As per ICH-GCP Guidelines, Serious Adverse Event (SAE) is

“Any untoward medical occurrence that at any dose:
– results in death,
– is life-threatening,
– requires inpatient hospitalization or prolongation of existing hospitalization,
– results in persistent or significant disability/incapacity,
– is a congenital anomaly/birth defect”


Adverse events may occurs during clinical investigations or trials, if it is medicinal product-related (Adverse Drug Reaction) then many reasons behind this occurrence like change in dose, population, needed monitoring, consent forms etc. This is very important when any reaction goes to its severe forms, threaten life or functions. In that case reactions should be reported to regulators.

Adverse Event and Serious Adverse Event Reporting Flow chart


Most of the guys thought that “serious” and “severe” both are same. This is a big confusion and misunderstanding between these two terms, I will show you how:

Term “severe” is used to describe the intensity or severity of the specific event or reaction (mild, moderate or severe); sometime it may be relatively minor medical significance (severe headache).

Terms “serious” is based on the patient/ event outcome or action criteria usually associated with the events that pose a threat to a patient’s life or functioning. As ICH-GCP E2A said “Seriousness serves as a guide for defining regulatory reporting obligations.”
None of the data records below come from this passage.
Lemma ComputeEpochEmission_spec cum n max init :
  supply_ok max cum → subsidy_ok init →
  ComputeEpochEmission (Some cum) n (Some max) (Some init) HALVING_MODE_SUPPLY_THRESHOLD =
    Ok (emit max init (Z.to_nat n) cum - cum, emit max init (Z.to_nat n) cum).
Proof.
  intros Hs Hi. unfold ComputeEpochEmission.
  rewrite bool_decide_eq_false_2 by naive_solver. cbn [mbind res_bind fail_if mret res_ret].
  rewrite validateEmissionInputs_Ok by done. cbn [mbind res_bind deref].
  rewrite emission_loop_spec; [done | done | done | destruct Hs; lia].
Qed.
End epoch_emission.

(** ** Properties *)

(** C22: for every supply and amount already emitted in range, the code's loops
    compute the closed forms: the tier is the base-2 logarithm of
    [max / max(1, remaining)], the next threshold is the supply less its
    [tier + 1]-fold halving, the block subsidy is the initial subsidy halved
    [tier] times, clipped so that a block ends at most at that threshold, and
    nothing overflows or runs out of iterations on the way. *)
Theorem emission_schedule_closed_form {SI : SdkInt} (max init cum : Z) :
  0 ≤ cum ≤ max → 0 < max < 2 ^ 256 → 0 ≤ init < 2 ^ 256 →
  HalvingTier (Some cum) (Some max) = Ok (tier_of max cum) ∧
  NextHalvingThreshold (Some cum) (Some max) =
    Ok (if cum =? max then (0, false) else (threshold_of max (tier_of max cum + 1), true)) ∧
  NextBlockSubsidy (Some cum) (Some max) (Some init) = Ok (subsidy_of max init cum) ∧
  (cum < max → cum < threshold_of max (tier_of max cum + 1) ∧
     cum + subsidy_of max init cum ≤ threshold_of max (tier_of max cum + 1) ≤ max).
Proof.
  intros Hc Hm Hi. assert (supply_ok max cum) as Hs by done.
  split_and!; auto using HalvingTier_spec, NextHalvingThreshold_spec, NextBlockSubsidy_spec.
  intros Hlt. assert (cum ≠ max) as Hne by lia.
  pose proof (next_threshold_bounds max cum Hs Hne).
  pose proof (subsidy_below_threshold max init cum Hs Hi Hne). lia.
Qed.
A serious adverse event or reaction is any untoward medical occurrence that at any dose:

  • Results in death,
  • Is life-threatening,

IMPORTANT: As per definition of “serious”, the term “life-threatening” describe any event in which patient was at risk of death during event; it does not refer to an event which hypothetically might have caused death if it were more severe.
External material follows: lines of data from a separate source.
(** A scheduled change is consumed exactly once and exactly where the history
    places its epoch: at the derived boundary height the consumption succeeds,
    removes the entry and appends the next version, with every earlier boundary
    unchanged and the scheduled length from that epoch on; where nothing is
    scheduled the store is unchanged. *)
Theorem consume_scheduled_exact (g : Geometry) (epoch : Z) (s : ScheduledEpochConfig)
    (lat : EpochConfigVersion) :
  history_wf (EpochConfigVersions g) → schedule_ok g →
  ScheduledEpochConfigs g !! epoch = Some s →
  latestEpochConfigVersion g = Ok lat → ECV_Version lat < MaxUint64 →
  is_u64 (start_of (EpochConfigVersions g) epoch) →
  let h := start_of (EpochConfigVersions g) epoch in
  ∃ g',
    consumeScheduledEpochConfig epoch h g = (g', Ok true) ∧
    consumeScheduledEpochConfig epoch h g' = (g', Ok false) ∧
    history_wf (EpochConfigVersions g') ∧
    ScheduledEpochConfigs g' = delete epoch (ScheduledEpochConfigs g) ∧
    EpochConfigVersions g' !! epoch = Some {| ECV_Version := ECV_Version lat + 1;
      ECV_EffectiveEpoch := epoch; ECV_EffectiveStartHeight := h;
      ECV_EpochLengthBlocks := SEC_EpochLengthBlocks s |} ∧
    (∀ e, 1 ≤ e → e ≤ epoch → start_of (EpochConfigVersions g') e = start_of (EpochConfigVersions g) e) ∧
    (∀ e, epoch ≤ e → length_of (EpochConfigVersions g') e = SEC_EpochLengthBlocks s).
Proof.
  intros Hwf Hsch Hs Hlat Hver Hu h. destruct (Hsch _ _ Hs) as (Heu & Hval & Hlater).
  destruct (latest_spec g Hwf) as (k & lat' & Hmax & Hr & Hlat').
  rewrite Hlat in Hlat'. injection Hlat' as <-.
  apply seek_max_Some in Hmax as HM. destruct HM as [Hk _]. pose proof (Hlater _ _ Hk).
  destruct (start_after_last g k lat epoch Hwf Hmax ltac:(widths; lia)) as [_ Hst].
  assert (h = start_from lat epoch) as Hh by done.
  rewrite Hh. rewrite Hst in Hu.
  exists (consumed epoch (start_from lat epoch) s (ECV_Version lat + 1) g).
  destruct (consumed_wf g epoch s k lat) as (H1 & H2 & _ & H4); try done.
  split_and!; try done.
  - by apply (consume_spec g epoch s k lat).
  - unfold consumeScheduledEpochConfig. erewrite M_bind_run.
    2:{ unfold gets. simpl. by rewrite lookup_delete_eq. }
    reflexivity.
  - simpl. by rewrite lookup_insert_eq.
  - auto.
Qed.

Lemma consume_scheduled_exact_witness :
  ∃ g', consumeScheduledEpochConfig 3 721 sample_geometry = (g', Ok true).
Proof.
  destruct (consume_scheduled_exact sample_geometry 3
    {| SEC_EffectiveEpoch := 3; SEC_EpochLengthBlocks := 720 |} sample_version) as (g' & H & _).
  - exact sample_geometry_wf.
  - exact sample_schedule_ok.
  - ground.
  - ground.
  - ground.
  - ground.
  - exists g'. exact H.
Defined.

(** The projection is the future: whenever [ProjectEpochStartHeight] answers,
    consuming the scheduled changes one after the other, each at the boundary
    height the history derives at that moment, succeeds, and the resulting
    history places the epoch at the projected height. *)
Theorem projection_agrees_with_consumption (g : Geometry) (epoch maxSteps h : Z)
    (lat : EpochConfigVersion) :
  history_wf (EpochConfigVersions g) → schedule_ok g → is_u64 epoch → maxSteps ≤ MaxUint64 →
  latestEpochConfigVersion g = Ok lat → ECV_EffectiveEpoch lat ≤ epoch →
  ECV_Version lat + Z.of_nat (length (scheduled_in (ECV_EffectiveEpoch lat) epoch g)) ≤ MaxUint64 →
  ProjectEpochStartHeight g epoch maxSteps = Ok h →
  ∃ g',
    for_each consume_next (scheduled_in (ECV_EffectiveEpoch lat) epoch g) g = (g', Ok tt) ∧
    history_wf (EpochConfigVersions g') ∧ EpochStartHeight g' epoch = Ok h.
Proof.
  intros Hwf Hsch He Hms Hlat Hle Hver H.
  destruct (latest_spec g Hwf) as (k & lat' & Hmax & Hr & Hlat').
  rewrite Hlat in Hlat'. injection Hlat' as <-.
  pose proof (record_facts k lat Hr) as (Hek & Hku & _).
  apply seek_max_Some in Hmax as HM. destruct HM as [Hk Hall].
  unfold ProjectEpochStartHeight in H. apply res_bind_Ok in H as (v & Hv & H).
  destruct (epochConfigVersionFor_spec g Hwf epoch ltac:(lia)) as (k' & v' & Hs & _ & _ & Hv').
  rewrite seek_le_max in Hs by (intros j y Hj; specialize (Hall j y Hj); lia).
  rewrite Hmax in Hs. injection Hs as <- <-. rewrite Hv in Hv'. injection Hv' as ->.
  edestruct (project_loop_agrees epoch maxSteps (scheduled_in (ECV_EffectiveEpoch lat) epoch g) g lat k lat 0 h)
    as (g' & H1 & H2 & H3 & _); [..|by exists g'];
    [done | done | lia | done | done | done | lia | by split_and! | | | | done | done].
  - apply StronglySorted_filtered, entries_sorted.
  - unfold scheduled_in. eapply sublist_NoDup; [apply (entries_keys_NoDup (ScheduledEpochConfigs g))|].
    apply fmap_sublist, sublist_filter.
  - intros j s. unfold scheduled_in. rewrite list_elem_of_filter, elem_of_entries. simpl.
    split; [naive_solver|]. intros [Hj Hje]. split; [|done]. split; [|done].
    rewrite Hek. destruct (Hsch j s Hj) as (_ & _ & Hl). by apply (Hl k lat).
Qed.

Lemma projection_agrees_with_consumption_witness :
  ∃ g', for_each consume_next (scheduled_in 1 5 sample_geometry) sample_geometry = (g', Ok tt) ∧
    EpochStartHeight g' 5 = Ok 2161.
Proof.
  destruct (projection_agrees_with_consumption sample_geometry 5 10 2161 sample_version)
    as (g' & H1 & _ & H2).
  - exact sample_geometry_wf.
  - exact sample_schedule_ok.
  - ground.
  - ground.
  - ground.
  - ground.
  - ground.
  - ground.
  - exists g'. split; [exact H1 | exact H2].
Defined.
  • Requires inpatient hospitalisation or prolongation of existing hospitalisation,
  • Results in persistent or significant disability/incapacity, or
  • Is a congenital anomaly/birth defect.

Medical and scientific judgement should be exercised in deciding whether expedited reporting is appropriate in other situations, such as important medical events that may not be immediately life-threatening or result in death or hospitalisation but may jeopardise the patient or may require intervention to prevent one of the other outcomes listed in the definition above. These should also usually be considered serious.

Examples of such events are intensive treatment in an emergency room or at home for allergic bronchospasm; blood dyscrasias or convulsions that do not result in hospitalisation; or development of drug dependency or drug abuse.